Remember how Socrates died? That was an herbal brew.
Also, before the development of modern anesthesia, physicians would sometimes rely on herbs like poppy (opium) and mandrake to render their patients unconscious for surgery. While this was certainly preferable to brute force, consciousness-altering herbs are notoriously dangerous, and it can apparently be difficult to strike a balance between inadequate anesthesia and death.
And, lest we think herbs are devoid of side effects, some people and animals have died or been maimed with the use of herbs. The numbers are likely not nearly what they are for conventional drugs. However, to say that herbs are harmless is to overlook their complexity and very real medicinal power. They need to be used as responsibly as any drug.

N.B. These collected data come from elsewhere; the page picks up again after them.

(** * CustomerSupportBot: the browser client and the retrieval contract

    The repository ships one program, [frontend/js/main.js]: the chat
    widget and the upload modal that talk to three HTTP interfaces (chat,
    upload, health).  This development embeds that script as a state
    machine over the page (the DOM fields the script touches, the log of
    [fetch] calls, and the continuations waiting for a reply) and proves
    properties of it.

    The Vector Store behind the HTTP interfaces is not part of the
    sources; it is modelled from its written contract in [VectorStore]. *)

From Stdlib Require Import String Ascii ZArith QArith List Lia Bool.
From stdpp Require Import base gmap strings list sorting.
From Equations.Prop Require Import Equations Logic.
Import ListNotations.
Open Scope string_scope.

(** ** JavaScript strings

    A JavaScript string is a sequence of UTF-16 code units.  The model uses
    [string], one [ascii] per code unit, so it covers the code units
    U+0000..U+00FF; every character the script itself tests for or writes
    lies in that range. *)
Module JsString.

(** The double quote, written by its code. *)
Definition dquote : string := String "034"%char EmptyString.

Definition code (c : ascii) : nat := nat_of_ascii c.

(** [WhiteSpace] and [LineTerminator] of ECMAScript, within U+0000..U+00FF:
    TAB, LF, VT, FF, CR, SP and NBSP. *)
Definition is_whitespace (c : ascii) : bool :=
  let n := code c in
  (n =? 9)%nat || (n =? 10)%nat || (n =? 11)%nat || (n =? 12)%nat
  || (n =? 13)%nat || (n =? 32)%nat || (n =? 160)%nat.

Definition is_empty (s : string) : bool :=
  match s with EmptyString => true | String _ _ => false end.

Fixpoint trimStart (s : string) : string :=
  match s with
  | EmptyString => EmptyString
  | String c s' => if is_whitespace c then trimStart s' else s
  end.

Fixpoint trimEnd (s : string) : string :=
  match s with
  | EmptyString => EmptyString
  | String c s' =>
      let t := trimEnd s' in
      if is_whitespace c && is_empty t then EmptyString else String c t
  end.

(** [String.prototype.trim] *)
Definition trim (s : string) : string := trimEnd (trimStart s).

(** [s.lastIndexOf(c)] for a one-character pattern: the index of the last
    occurrence, or -1. *)
Fixpoint lastIndexOf (c : ascii) (s : string) : Z :=
  match s with
  | EmptyString => (-1)%Z
  | String d s' =>
      let r := lastIndexOf c s' in
      if (0 <=? r)%Z then (r + 1)%Z
      else if Ascii.eqb d c then 0%Z else (-1)%Z
  end.

Fixpoint drop (n : nat) (s : string) : string :=
  match n, s with
  | O, _ => s
  | S _, EmptyString => EmptyString
  | S k, String _ s' => drop k s'
  end.

Fixpoint take (n : nat) (s : string) : string :=
  match n, s with
  | O, _ => EmptyString
  | S _, EmptyString => EmptyString
  | S k, String c s' => String c (take k s')
  end.

(** [s.substring(start)]: a negative start counts as 0, a start past the
    end as the length. *)
Definition substring_from (start : Z) (s : string) : string :=
  drop (Z.to_nat (Z.max 0 start)) s.

(** [s.substring(a, b)]: both ends are clamped to [0, length] and swapped
    when out of order. *)
Definition substring (a b : Z) (s : string) : string :=
  let a' := Z.to_nat (Z.max 0 a) in
  let b' := Z.to_nat (Z.max 0 b) in
  let lo := Nat.min a' b' in
  let hi := Nat.max a' b' in
  take (hi - lo) (drop lo s).

(** [toLowerCase] on one code unit of U+0000..U+00FF: A-Z, and the Latin-1
    capitals U+00C0..U+00DE except the multiplication sign U+00D7. *)
Definition lower_char (c : ascii) : ascii :=
  let n := code c in
  if ((65 <=? n)%nat && (n <=? 90)%nat)
     || ((192 <=? n)%nat && (n <=? 222)%nat && negb (n =? 215)%nat)
  then ascii_of_nat (n + 32) else c.

Fixpoint toLowerCase (s : string) : string :=
  match s with
  | EmptyString => EmptyString
  | String c s' => String (lower_char c) (toLowerCase s')
  end.

(** [arr.includes(s)] on an array of strings. *)
Definition includes (arr : list string) (s : string) : bool :=
  existsb (String.eqb s) arr.

(** [s.split(c)] for a one-character separator; the result is never empty
    ([''.split(c)] is [['']]). *)
Fixpoint split (c : ascii) (s : string) : list string :=
  match s with
  | EmptyString => [EmptyString]
  | String d s' =>
      match split c s' with
      | piece :: rest =>
          if Ascii.eqb d c then EmptyString :: piece :: rest
          else String d piece :: rest
      | [] => []
      end
  end.

(** [s.startsWith(p)], returning what follows the prefix. *)
Fixpoint strip_prefix (p s : string) : option string :=
  match p, s with
  | EmptyString, _ => Some s
  | String _ _, EmptyString => None
  | String a p', String b s' =>
      if Ascii.eqb a b then strip_prefix p' s' else None
  end.

(** The class [\d] of a regular expression without the unicode flag. *)
Definition is_digit (c : ascii) : bool :=
  let n := code c in (48 <=? n)%nat && (n <=? 57)%nat.

(** The longest run of digits at the head of [s], and the rest. *)
Fixpoint span_digits (s : string) : string * string :=
  match s with
  | EmptyString => (EmptyString, EmptyString)
  | String c s' =>
      if is_digit c then
        let '(ds, rest) := span_digits s' in (String c ds, rest)
      else (EmptyString, s)
  end.

(** The digits [toString(36)] writes. *)
Definition is_base36 (c : ascii) : bool :=
  let n := code c in
  ((48 <=? n)%nat && (n <=? 57)%nat) || ((97 <=? n)%nat && (n <=? 122)%nat).

(** No occurrence of the character [c]. *)
Definition free_of (c : ascii) (s : string) : bool :=
  forallb (fun d => negb (Ascii.eqb d c)) (list_ascii_of_string s).

(** Occurrence test, for stating what a text contains. *)
Fixpoint is_prefix (p s : string) : bool :=
  match p, s with
  | EmptyString, _ => true
  | String _ _, EmptyString => false
  | String a p', String b s' => Ascii.eqb a b && is_prefix p' s'
  end.

Fixpoint contains (p s : string) : bool :=
  is_prefix p s ||
  match s with
  | EmptyString => false
  | String _ s' => contains p s'
  end.

End JsString.

(** ** The citation markers of a bot message

    [content.replace(/\[Document (\d+)\]/g, '<span class="source">Source $1</span>')] *)
Module Citation.
Import JsString.

(** One match of [/\[Document (\d+)\]/] anchored at the head of [s]: the
    captured digits and the text after the closing bracket.  [\d+] is
    greedy, and giving digits back cannot help since the next character
    must be the bracket. *)
Definition match_marker (s : string) : option (string * string) :=
  match strip_prefix "[Document " s with
  | Some after =>
      match span_digits after with
      | (String d ds, String c rest) =>
          if Ascii.eqb c "]" then Some (String d ds, rest) else None
      | _ => None
      end
  | None => None
  end.

(** The replacement template with [$1] filled in. *)
Definition source_span (digits : string) : string :=
  "<span class=" ++ dquote ++ "source" ++ dquote ++ ">Source "
  ++ digits ++ "</span>".

Lemma strip_prefix_length (p s r : string) :
  strip_prefix p s = Some r ->
  String.length s = (String.length p + String.length r)%nat.
Proof.
  revert s; induction p as [|a p IH]; intros s H; simpl in *.
  - congruence.
  - destruct s as [|b s]; [discriminate|].
    destruct (Ascii.eqb a b); [|discriminate].
    simpl. f_equal. now apply IH.
Qed.

Lemma span_digits_length (s ds r : string) :
  span_digits s = (ds, r) ->
  String.length s = (String.length ds + String.length r)%nat.
Proof.
  revert ds r; induction s as [|c s IH]; intros ds r H; simpl in *.
  - inversion H; reflexivity.
  - destruct (is_digit c).
    + destruct (span_digits s) as [ds' r'] eqn:E. inversion H; subst.
      simpl. f_equal. now apply IH.
    + inversion H; reflexivity.
Qed.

Conventional medications can certainly be potent, and they have their place. But in many of the patients I see, it happens that alternative modalities work BETTER than conventional drugs. Sometimes this is because the alternative treatment is stronger. Usually, though, it’s more the case that the action needed by a particular patient just isn’t available in the drug categories to which allopathic medicine is limited.
I have several patients who, like my own dog, HAVE been on conventional drugs for chronic pain, but it turns out that they find more relief with alternative modalities.
This is often the case with chronic immune dysfunction as well, such as allergies, recurrent infections, and autoimmune diseases. Whereas conventional medicine is typically limited to potent immunosuppressive drugs, the immune-modulating effects of certain foods, herbs, and supplements are typically far more nuanced, and as a result can sometimes be far more effective.
That was certainly true for Tootsie, pictured below. After struggling for nearly a year with conventional medications to try to control an autoimmune disease that affected her face, she switched to herbs and has been able to keep disease flares to a bare minimum. Looking at her now, you wouldn’t even know anything is wrong.
Holistic/integrative modalities have good reason to be widely considered more gentle, slower, and more subtle in their actions than many conventional drugs. Often, this is the case. But to think of themonly in these terms is inaccurate. Really, holistic modalities are just different than conventional treatments.
If we can be a bit more open-minded about them, and think of them more as additional tools coming from a different perspective, we can be better prepared to seek out the help our pets need when problems arise.